- PROBLEM TO WORK ON
In the listing below, which lines contain the string "pose"? Copy them all.

# # # # # # #

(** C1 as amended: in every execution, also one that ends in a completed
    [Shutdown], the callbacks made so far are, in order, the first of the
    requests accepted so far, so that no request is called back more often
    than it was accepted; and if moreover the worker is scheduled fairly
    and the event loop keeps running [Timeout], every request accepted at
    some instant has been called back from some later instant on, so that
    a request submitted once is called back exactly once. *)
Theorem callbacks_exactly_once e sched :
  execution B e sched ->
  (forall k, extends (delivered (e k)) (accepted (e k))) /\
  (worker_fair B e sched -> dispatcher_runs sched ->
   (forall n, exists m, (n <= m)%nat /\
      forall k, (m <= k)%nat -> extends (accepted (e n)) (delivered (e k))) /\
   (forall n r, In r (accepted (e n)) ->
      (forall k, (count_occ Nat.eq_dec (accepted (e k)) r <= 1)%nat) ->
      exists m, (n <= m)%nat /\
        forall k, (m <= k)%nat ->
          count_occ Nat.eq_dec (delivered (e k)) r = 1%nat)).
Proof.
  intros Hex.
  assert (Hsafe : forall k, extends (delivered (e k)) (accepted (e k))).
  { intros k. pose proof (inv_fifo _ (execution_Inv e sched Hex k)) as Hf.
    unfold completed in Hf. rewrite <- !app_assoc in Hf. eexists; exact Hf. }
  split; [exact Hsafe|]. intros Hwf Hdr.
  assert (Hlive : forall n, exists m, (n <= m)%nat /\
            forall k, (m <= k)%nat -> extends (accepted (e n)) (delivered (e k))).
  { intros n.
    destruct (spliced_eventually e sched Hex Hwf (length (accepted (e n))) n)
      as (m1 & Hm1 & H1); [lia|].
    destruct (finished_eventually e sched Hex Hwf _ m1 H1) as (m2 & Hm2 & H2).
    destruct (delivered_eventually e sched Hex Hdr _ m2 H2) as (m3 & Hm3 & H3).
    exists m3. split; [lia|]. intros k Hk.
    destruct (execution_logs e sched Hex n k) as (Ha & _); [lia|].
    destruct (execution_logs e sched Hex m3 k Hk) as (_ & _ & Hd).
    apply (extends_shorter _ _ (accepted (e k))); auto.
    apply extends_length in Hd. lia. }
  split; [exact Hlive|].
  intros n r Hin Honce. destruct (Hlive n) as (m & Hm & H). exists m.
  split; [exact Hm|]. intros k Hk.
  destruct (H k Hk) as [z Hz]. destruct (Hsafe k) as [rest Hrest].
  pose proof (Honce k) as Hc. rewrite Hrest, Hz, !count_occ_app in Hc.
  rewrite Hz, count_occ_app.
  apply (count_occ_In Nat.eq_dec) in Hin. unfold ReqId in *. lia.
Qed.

# # # # # # #

- SOLUTION TO THIS PROBLEM
  { intros k. pose proof (inv_fifo _ (execution_Inv e sched Hex k)) as Hf.
  pose proof (Honce k) as Hc. rewrite Hrest, Hz, !count_occ_app in Hc.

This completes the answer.